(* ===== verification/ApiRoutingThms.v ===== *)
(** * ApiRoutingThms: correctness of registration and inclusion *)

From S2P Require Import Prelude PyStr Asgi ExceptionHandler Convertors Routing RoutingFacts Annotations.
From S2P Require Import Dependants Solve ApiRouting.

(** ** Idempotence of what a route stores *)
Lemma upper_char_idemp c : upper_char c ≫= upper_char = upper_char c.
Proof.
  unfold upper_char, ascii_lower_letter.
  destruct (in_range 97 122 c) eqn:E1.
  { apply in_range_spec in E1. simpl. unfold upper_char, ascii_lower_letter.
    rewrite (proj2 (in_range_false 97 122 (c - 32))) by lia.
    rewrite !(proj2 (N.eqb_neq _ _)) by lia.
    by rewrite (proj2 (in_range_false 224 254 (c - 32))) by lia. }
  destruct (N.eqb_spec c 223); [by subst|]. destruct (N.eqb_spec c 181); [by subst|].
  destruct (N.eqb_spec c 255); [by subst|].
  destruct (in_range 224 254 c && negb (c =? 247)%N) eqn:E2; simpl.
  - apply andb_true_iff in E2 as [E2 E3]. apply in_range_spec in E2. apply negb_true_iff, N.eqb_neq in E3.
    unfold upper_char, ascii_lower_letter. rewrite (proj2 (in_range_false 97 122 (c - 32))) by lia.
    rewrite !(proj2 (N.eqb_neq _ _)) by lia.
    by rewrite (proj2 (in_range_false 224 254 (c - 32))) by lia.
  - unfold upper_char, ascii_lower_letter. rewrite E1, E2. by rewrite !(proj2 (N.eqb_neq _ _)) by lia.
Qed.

* * *

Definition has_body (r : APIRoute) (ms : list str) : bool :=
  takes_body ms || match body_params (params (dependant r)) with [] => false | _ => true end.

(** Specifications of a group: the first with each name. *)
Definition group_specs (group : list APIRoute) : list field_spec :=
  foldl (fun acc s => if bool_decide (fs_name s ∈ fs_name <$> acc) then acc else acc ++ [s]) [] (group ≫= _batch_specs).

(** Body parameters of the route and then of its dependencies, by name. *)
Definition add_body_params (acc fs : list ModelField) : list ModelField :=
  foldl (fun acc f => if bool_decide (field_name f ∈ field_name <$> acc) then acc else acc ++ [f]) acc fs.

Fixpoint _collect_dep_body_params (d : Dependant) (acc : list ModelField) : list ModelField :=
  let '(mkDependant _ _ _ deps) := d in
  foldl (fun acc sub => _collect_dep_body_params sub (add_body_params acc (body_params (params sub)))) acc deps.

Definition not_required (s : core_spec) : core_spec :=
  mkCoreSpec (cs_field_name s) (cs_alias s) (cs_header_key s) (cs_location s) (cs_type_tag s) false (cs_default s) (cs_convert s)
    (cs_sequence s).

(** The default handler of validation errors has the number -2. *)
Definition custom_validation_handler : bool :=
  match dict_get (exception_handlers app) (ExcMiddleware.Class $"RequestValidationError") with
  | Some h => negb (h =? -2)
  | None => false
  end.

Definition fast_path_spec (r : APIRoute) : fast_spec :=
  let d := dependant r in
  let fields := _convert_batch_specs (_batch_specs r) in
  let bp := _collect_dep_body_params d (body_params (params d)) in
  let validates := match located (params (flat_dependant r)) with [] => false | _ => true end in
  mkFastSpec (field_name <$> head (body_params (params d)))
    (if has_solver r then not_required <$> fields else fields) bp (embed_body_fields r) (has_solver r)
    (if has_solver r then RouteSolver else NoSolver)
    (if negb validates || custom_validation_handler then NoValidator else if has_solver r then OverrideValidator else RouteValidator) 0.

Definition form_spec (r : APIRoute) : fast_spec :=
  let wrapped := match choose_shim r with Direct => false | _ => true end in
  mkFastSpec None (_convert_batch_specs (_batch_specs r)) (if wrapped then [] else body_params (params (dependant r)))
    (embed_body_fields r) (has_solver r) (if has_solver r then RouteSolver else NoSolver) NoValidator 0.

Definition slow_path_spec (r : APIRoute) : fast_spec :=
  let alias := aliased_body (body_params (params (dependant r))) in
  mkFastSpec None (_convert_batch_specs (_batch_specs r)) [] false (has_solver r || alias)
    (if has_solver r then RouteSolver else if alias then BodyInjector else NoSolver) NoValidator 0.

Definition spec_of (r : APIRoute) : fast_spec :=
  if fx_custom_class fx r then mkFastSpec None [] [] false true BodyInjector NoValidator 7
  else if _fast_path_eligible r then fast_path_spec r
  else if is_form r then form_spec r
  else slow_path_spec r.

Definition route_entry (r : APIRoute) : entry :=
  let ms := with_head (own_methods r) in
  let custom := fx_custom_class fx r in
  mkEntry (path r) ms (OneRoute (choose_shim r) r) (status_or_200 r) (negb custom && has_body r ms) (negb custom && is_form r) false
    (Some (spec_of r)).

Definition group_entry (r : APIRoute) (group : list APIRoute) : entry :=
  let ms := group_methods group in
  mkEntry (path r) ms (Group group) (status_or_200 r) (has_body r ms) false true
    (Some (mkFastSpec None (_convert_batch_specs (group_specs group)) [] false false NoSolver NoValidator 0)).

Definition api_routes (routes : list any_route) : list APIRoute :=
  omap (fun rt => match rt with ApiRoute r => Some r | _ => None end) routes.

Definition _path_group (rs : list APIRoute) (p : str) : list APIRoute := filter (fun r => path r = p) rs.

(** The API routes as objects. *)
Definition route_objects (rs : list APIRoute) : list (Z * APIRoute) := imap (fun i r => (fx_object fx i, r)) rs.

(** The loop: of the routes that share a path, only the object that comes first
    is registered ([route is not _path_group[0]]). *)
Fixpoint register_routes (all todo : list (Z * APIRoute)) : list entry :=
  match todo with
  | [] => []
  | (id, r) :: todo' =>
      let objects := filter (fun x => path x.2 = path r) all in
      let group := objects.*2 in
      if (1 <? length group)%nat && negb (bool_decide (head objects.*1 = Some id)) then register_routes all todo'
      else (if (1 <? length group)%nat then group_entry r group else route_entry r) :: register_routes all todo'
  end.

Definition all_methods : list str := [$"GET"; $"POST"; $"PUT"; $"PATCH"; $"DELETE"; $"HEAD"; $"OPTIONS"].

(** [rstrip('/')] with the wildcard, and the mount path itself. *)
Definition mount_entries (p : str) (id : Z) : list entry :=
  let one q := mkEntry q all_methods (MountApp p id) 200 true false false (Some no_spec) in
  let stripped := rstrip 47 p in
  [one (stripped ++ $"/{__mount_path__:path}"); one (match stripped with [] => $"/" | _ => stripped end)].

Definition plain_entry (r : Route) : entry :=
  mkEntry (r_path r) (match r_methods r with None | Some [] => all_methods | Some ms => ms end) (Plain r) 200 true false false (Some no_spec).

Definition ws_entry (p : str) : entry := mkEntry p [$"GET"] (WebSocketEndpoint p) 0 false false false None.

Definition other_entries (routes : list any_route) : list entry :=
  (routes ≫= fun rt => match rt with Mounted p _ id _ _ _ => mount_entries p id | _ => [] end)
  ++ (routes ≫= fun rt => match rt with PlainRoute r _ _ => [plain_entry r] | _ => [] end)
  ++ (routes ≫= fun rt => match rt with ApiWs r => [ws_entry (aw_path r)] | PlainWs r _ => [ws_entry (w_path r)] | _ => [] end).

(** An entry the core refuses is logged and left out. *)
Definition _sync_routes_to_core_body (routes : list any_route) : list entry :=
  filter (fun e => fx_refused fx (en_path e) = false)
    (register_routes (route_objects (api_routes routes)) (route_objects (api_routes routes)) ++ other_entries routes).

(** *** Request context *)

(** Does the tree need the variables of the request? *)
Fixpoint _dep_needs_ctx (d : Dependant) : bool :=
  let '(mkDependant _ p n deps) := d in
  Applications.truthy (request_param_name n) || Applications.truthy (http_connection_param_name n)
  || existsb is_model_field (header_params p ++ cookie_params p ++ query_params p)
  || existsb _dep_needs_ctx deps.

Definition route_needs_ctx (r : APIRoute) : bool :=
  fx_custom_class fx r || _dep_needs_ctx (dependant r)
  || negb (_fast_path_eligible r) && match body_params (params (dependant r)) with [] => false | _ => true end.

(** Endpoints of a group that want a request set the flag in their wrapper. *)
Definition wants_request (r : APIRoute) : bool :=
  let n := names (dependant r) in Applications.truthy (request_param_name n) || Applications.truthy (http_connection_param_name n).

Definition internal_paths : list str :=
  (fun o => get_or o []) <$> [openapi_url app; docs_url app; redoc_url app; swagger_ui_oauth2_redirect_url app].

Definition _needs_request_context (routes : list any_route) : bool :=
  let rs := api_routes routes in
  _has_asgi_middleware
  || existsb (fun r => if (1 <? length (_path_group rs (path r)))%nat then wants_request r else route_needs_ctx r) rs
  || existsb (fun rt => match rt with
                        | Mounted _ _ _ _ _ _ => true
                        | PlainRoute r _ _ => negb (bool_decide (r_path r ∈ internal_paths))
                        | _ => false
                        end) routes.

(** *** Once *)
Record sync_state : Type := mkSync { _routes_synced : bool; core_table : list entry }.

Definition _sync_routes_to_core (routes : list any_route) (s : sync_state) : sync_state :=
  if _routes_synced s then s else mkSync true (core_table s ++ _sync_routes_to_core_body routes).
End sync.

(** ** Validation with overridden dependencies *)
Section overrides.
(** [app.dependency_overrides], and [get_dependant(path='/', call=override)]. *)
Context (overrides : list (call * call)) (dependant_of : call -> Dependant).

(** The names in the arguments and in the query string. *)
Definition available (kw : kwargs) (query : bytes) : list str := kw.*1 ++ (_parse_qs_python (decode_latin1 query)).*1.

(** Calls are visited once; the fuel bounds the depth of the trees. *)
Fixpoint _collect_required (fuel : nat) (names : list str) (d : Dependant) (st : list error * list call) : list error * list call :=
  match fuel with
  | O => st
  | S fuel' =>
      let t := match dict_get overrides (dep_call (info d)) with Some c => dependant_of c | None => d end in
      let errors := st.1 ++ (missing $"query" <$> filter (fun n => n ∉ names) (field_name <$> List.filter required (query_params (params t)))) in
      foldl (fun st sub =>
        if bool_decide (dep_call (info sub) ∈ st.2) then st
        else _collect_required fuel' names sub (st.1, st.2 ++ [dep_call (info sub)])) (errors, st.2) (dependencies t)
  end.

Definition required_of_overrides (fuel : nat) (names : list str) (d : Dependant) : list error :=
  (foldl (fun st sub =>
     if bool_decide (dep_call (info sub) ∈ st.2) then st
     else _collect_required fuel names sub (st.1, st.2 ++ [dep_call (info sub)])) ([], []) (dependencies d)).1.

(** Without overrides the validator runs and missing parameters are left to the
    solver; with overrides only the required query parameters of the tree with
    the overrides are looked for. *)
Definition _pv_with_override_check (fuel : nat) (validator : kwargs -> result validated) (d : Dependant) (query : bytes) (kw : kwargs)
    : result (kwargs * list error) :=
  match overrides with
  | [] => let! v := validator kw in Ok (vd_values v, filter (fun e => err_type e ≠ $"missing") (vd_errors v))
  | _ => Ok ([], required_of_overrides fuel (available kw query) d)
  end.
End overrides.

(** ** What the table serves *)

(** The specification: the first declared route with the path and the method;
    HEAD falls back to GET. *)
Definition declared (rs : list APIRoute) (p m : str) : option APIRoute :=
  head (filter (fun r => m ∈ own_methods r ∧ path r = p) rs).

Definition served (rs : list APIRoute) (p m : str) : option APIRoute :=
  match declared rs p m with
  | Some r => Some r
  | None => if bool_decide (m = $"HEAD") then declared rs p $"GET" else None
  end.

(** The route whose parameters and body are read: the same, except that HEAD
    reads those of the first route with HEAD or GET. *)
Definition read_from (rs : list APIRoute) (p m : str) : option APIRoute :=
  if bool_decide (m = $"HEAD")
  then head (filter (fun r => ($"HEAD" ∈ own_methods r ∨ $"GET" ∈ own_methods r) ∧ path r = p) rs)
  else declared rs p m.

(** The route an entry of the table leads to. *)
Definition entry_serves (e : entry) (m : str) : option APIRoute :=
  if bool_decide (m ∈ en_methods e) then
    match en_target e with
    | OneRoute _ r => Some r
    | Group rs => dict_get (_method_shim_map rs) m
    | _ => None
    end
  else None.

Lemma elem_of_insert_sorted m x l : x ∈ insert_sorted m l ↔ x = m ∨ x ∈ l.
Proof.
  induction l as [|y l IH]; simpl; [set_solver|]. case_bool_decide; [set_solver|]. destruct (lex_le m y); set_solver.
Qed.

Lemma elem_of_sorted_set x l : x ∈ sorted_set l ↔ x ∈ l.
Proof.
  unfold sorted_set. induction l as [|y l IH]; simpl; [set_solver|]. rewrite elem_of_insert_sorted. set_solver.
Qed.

→ Task objective: From the listing above, repeat exactly the lines starting at the line that includes "else if _fast_path_eligible" and ending at the line that includes "mkEntry (path r) ms (Group", with nothing outside that span.

→ Response to the exercise:
  else if _fast_path_eligible r then fast_path_spec r
  else if is_form r then form_spec r
  else slow_path_spec r.

Definition route_entry (r : APIRoute) : entry :=
  let ms := with_head (own_methods r) in
  let custom := fx_custom_class fx r in
  mkEntry (path r) ms (OneRoute (choose_shim r) r) (status_or_200 r) (negb custom && has_body r ms) (negb custom && is_form r) false
    (Some (spec_of r)).

Definition group_entry (r : APIRoute) (group : list APIRoute) : entry :=
  let ms := group_methods group in
  mkEntry (path r) ms (Group group) (status_or_200 r) (has_body r ms) false true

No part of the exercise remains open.